----- Supplied data -----

Lemma run_refines os : forall s, wf s -> Forall op_ok os ->
  match run os s, run_array os (sectors s) with
  | Ok (rs, s'), Ok (rs', a) => rs = rs' /\ wf s' /\ sectors s' = a
  | Fault f, Fault f' => f = f'
  | _, _ => False
  end.
Proof.
  induction os as [|[k|k bs] os IH]; intros s Hwf Hos; cbn [run run_array]; [done| |];
    inversion_clear Hos as [|? ? Ho Hos'];
    (destruct (decide (0 <= k < NumSectors)) as [Hk|Hk];
     [rewrite sector_in_range by done|rewrite sector_out_of_range by lia]).
  - destruct (lookup_lt_is_Some_2 (sectors s) (Z.to_nat k)) as [bs Hbs]; [rewrite length_sectors; lia|].
    rewrite Hbs. destruct (ReadSector_ok s k bs Hwf) as (s' & -> & Hwf' & Es); [lia|done|].
    cbn [mbind outcome_bind]. specialize (IH s' Hwf' Hos'). rewrite Es in IH.
    destruct (run os s') as [[rs s'']|], (run_array os (sectors s)) as [[rs' a]|];
      cbn [mbind outcome_bind]; try exact IH.
    destruct IH as (-> & ? & ?). split; [reflexivity|]. split; assumption.
  - destruct (out_of_range s k [] Hwf) as [E _]; [lia|]. by rewrite E.
  - destruct Ho as [Hl Hu].
    destruct (WriteSector_ok s k bs Hwf Hk Hl Hu) as (s' & -> & Hwf' & <-).
    cbn [mbind outcome_bind]. by apply IH.
  - destruct (out_of_range s k bs Hwf) as [_ E]; [lia|]. by rewrite E.
Qed.

Lemma Disk_new_wf : exists d, Disk_new None = Ok d /\ wf (mk d 0 0 0).
Proof.
  eexists. split; [done|]. unfold wf. cbn [disk file active].
  rewrite length_app, length_le_bytes, length_replicate.
  split; [unfold DiskSize, MagicSize, NumSectors, SectorsPerTrack, NumTracks, SectorSize; lia|].
  split; [|done]. apply Forall_app. split; [apply le_bytes_u8|]. apply Forall_replicate. by unfold is_u8.
Qed.

(** A sequence of sector reads and writes through [SynchDisk] behaves as
    an array of 1024 sectors of 512 bytes: every read returns the bytes last
    written to its sector and nothing else changes; numbers out of range are
    assertion failures; the disk is never asked for a second request while one
    is in progress. *)
Theorem synchdisk_refines_array os s :
  wf s -> Forall op_ok os ->
  match run os s, run_array os (sectors s) with
  | Ok (rs, s'), Ok (rs', a) => rs = rs' /\ wf s' /\ sectors s' = a
  | Fault f, Fault f' => f = f'
  | _, _ => False
  end.
Proof. intros Hwf Hos. exact (run_refines os s Hwf Hos). Qed.

(** C36 on a fresh disk: write sector 7 and read it back, then sector 8. *)
Lemma synchdisk_refines_array_witness :
  exists d, Disk_new None = Ok d /\
  match run [OWrite 7 (replicate 512 65); ORead 7; ORead 8] (mk d 0 0 0),
        run_array [OWrite 7 (replicate 512 65); ORead 7; ORead 8] (sectors (mk d 0 0 0)) with
  | Ok (rs, s'), Ok (rs', a) => rs = rs' /\ wf s' /\ sectors s' = a
  | Fault f, Fault f' => f = f'
  | _, _ => False
  end.
Proof.
  destruct Disk_new_wf as (d & Ed & Hwf). exists d. split; [exact Ed|].
  apply (synchdisk_refines_array [OWrite 7 (replicate 512 65); ORead 7; ORead 8] (mk d 0 0 0)); [exact Hwf|].
  constructor; [|repeat constructor]. split; [done|].
  apply (Forall_replicate is_u8). by unfold is_u8.
Defined.

End SynchDisk.

#[export] Existing Instance SynchDisk.synchdisk_device.
#[export] Existing Instance SynchDisk.synchdisk_laws.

-----

**Aim of the task**
A word-for-word repetition of the listing above is required.

**Task output**
Lemma run_refines os : forall s, wf s -> Forall op_ok os ->
  match run os s, run_array os (sectors s) with
  | Ok (rs, s'), Ok (rs', a) => rs = rs' /\ wf s' /\ sectors s' = a
  | Fault f, Fault f' => f = f'
  | _, _ => False
  end.
Proof.
  induction os as [|[k|k bs] os IH]; intros s Hwf Hos; cbn [run run_array]; [done| |];
    inversion_clear Hos as [|? ? Ho Hos'];
    (destruct (decide (0 <= k < NumSectors)) as [Hk|Hk];
     [rewrite sector_in_range by done|rewrite sector_out_of_range by lia]).
  - destruct (lookup_lt_is_Some_2 (sectors s) (Z.to_nat k)) as [bs Hbs]; [rewrite length_sectors; lia|].
    rewrite Hbs. destruct (ReadSector_ok s k bs Hwf) as (s' & -> & Hwf' & Es); [lia|done|].
    cbn [mbind outcome_bind]. specialize (IH s' Hwf' Hos'). rewrite Es in IH.
    destruct (run os s') as [[rs s'']|], (run_array os (sectors s)) as [[rs' a]|];
      cbn [mbind outcome_bind]; try exact IH.
    destruct IH as (-> & ? & ?). split; [reflexivity|]. split; assumption.
  - destruct (out_of_range s k [] Hwf) as [E _]; [lia|]. by rewrite E.
  - destruct Ho as [Hl Hu].
    destruct (WriteSector_ok s k bs Hwf Hk Hl Hu) as (s' & -> & Hwf' & <-).
    cbn [mbind outcome_bind]. by apply IH.
  - destruct (out_of_range s k bs Hwf) as [_ E]; [lia|]. by rewrite E.
Qed.

Lemma Disk_new_wf : exists d, Disk_new None = Ok d /\ wf (mk d 0 0 0).
Proof.
  eexists. split; [done|]. unfold wf. cbn [disk file active].
  rewrite length_app, length_le_bytes, length_replicate.
  split; [unfold DiskSize, MagicSize, NumSectors, SectorsPerTrack, NumTracks, SectorSize; lia|].
  split; [|done]. apply Forall_app. split; [apply le_bytes_u8|]. apply Forall_replicate. by unfold is_u8.
Qed.

(** A sequence of sector reads and writes through [SynchDisk] behaves as
    an array of 1024 sectors of 512 bytes: every read returns the bytes last
    written to its sector and nothing else changes; numbers out of range are
    assertion failures; the disk is never asked for a second request while one
    is in progress. *)
Theorem synchdisk_refines_array os s :
  wf s -> Forall op_ok os ->
  match run os s, run_array os (sectors s) with
  | Ok (rs, s'), Ok (rs', a) => rs = rs' /\ wf s' /\ sectors s' = a
  | Fault f, Fault f' => f = f'
  | _, _ => False
  end.
Proof. intros Hwf Hos. exact (run_refines os s Hwf Hos). Qed.

(** C36 on a fresh disk: write sector 7 and read it back, then sector 8. *)
Lemma synchdisk_refines_array_witness :
  exists d, Disk_new None = Ok d /\
  match run [OWrite 7 (replicate 512 65); ORead 7; ORead 8] (mk d 0 0 0),
        run_array [OWrite 7 (replicate 512 65); ORead 7; ORead 8] (sectors (mk d 0 0 0)) with
  | Ok (rs, s'), Ok (rs', a) => rs = rs' /\ wf s' /\ sectors s' = a
  | Fault f, Fault f' => f = f'
  | _, _ => False
  end.
Proof.
  destruct Disk_new_wf as (d & Ed & Hwf). exists d. split; [exact Ed|].
  apply (synchdisk_refines_array [OWrite 7 (replicate 512 65); ORead 7; ORead 8] (mk d 0 0 0)); [exact Hwf|].
  constructor; [|repeat constructor]. split; [done|].
  apply (Forall_replicate is_u8). by unfold is_u8.
Defined.

End SynchDisk.

#[export] Existing Instance SynchDisk.synchdisk_device.
#[export] Existing Instance SynchDisk.synchdisk_laws.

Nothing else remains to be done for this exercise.